Sobre o Evento
Nowadays, the human genome is already sequenced, which means that about three billion base pairs of our DNA have already been identified, such as its order. This sequence, however, is not exactly the same in each of us. About 99.5% of a person's DNA is similar to anyone else's DNA, even if not relatives. Nonetheless, the small, but distinct, 0.5% are responsible for the genetic variability. Such differences include changes in a single nucleotide, changes in one or more genes, or even changes in chromosome number or structure. Some differences that occur in DNA sequences have little or no effect on protein function, while other differences are directly responsible for causing disease.
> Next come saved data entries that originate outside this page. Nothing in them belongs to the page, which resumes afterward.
(** With text contents the turn goes on to the search with the question. *)
Lemma chatbot_searches_question (earlier : list message) (last_message : message) :
  exists k,
    chatbot {| messages := earlier ++ [last_message] |}
    = SearchInvoke (user_question_of last_message) k.
Proof.
  unfold chatbot. cbn [messages]. rewrite last_snoc.
  destruct (earlier ++ [last_message]) eqn:E.
  - destruct earlier; discriminate E.
  - eexists. reflexivity.
Qed.




Example question_step_none_content :
  question_step (Mapping (<[py "content" := none_value]> ∅))
  = Raised (Exception (py "TypeError: object is not subscriptable")).
Proof. vm_compute. reflexivity. Qed.

Example question_step_missing_content :
  question_step (Mapping (<[py "role" := Text (py "user")]> ∅))
  = Ok (Text (py "")).
Proof. vm_compute. reflexivity. Qed.

(** * The character-budget cut *)

Local Open Scope Z_scope.

(** [rfind] finds the last occurrence. *)
Lemma rfind_spec (c : N) (s : list N) :
  (rfind c s = -1 /\ ~ In c s) \/
  (exists pre post,
      s = pre ++ c :: post /\ ~ In c post /\ rfind c s = len pre).
Proof.
  induction s as [|x s IH].
  - left. split; [reflexivity | intros []].
  - cbn [rfind]. destruct IH as [[Hr Hno] | (pre & post & -> & Hpost & Hr)].
    + rewrite Hr. cbn. destruct (N.eqb_spec x c) as [->|Hx].
      * right. exists [], s. repeat split. exact Hno.
      * left. split; [reflexivity|]. intros [H|H]; [congruence | exact (Hno H)].
    + right. exists (x :: pre), post. repeat split; [exact Hpost|].
      rewrite Hr. unfold len. cbn [length].
      destruct (Z.leb_spec 0 (Z.of_nat (length pre))); lia.
Qed.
A genetic test consists of analyzing our DNA, through molecular biology techniques, such as Sanger sequencing or NGS, where it is possible to compare the analyzed DNA with the reference genome and identify the changes. Assessing the clinical significance of a genetic change (genetic variant) in an individual's DNA helps the clinician to make decisions about the patient. For example, in some cases, the identification of a certain genetic variant may inform about treatment options for certain cancers (personalized medicine); in other cases, it may allow decisions about offspring (prenatal testing) or may help inform at-risk family members about possible preventive measures. We can find many variants during the sequencing of an individual's DNA, so one of the important steps in sequencing interpretation is to establish which variant is most relevant to explain a given phenotype by looking at various existing sources of evidence. Thus, the American College of Medical Genetics (ACMG) elaborated guidelines and standard terminology to classify identified variants in genes that cause Mendelian Diseases. This classification system defines five classes: 1.Benign, 2.Probably benign, 3.Variant of uncertain clinical significance (VUS), 4.Probably pathogenic and 5.Pathogenic. This recommendation describes the process of classifying variants into these categories based on criteria that use different types of evidence (population, computational, functional, segregation data, among others).
In conclusion, this workshop explores the ACMG criteria and use practical examples to reach the various classifications of variants, identified in cancer patients.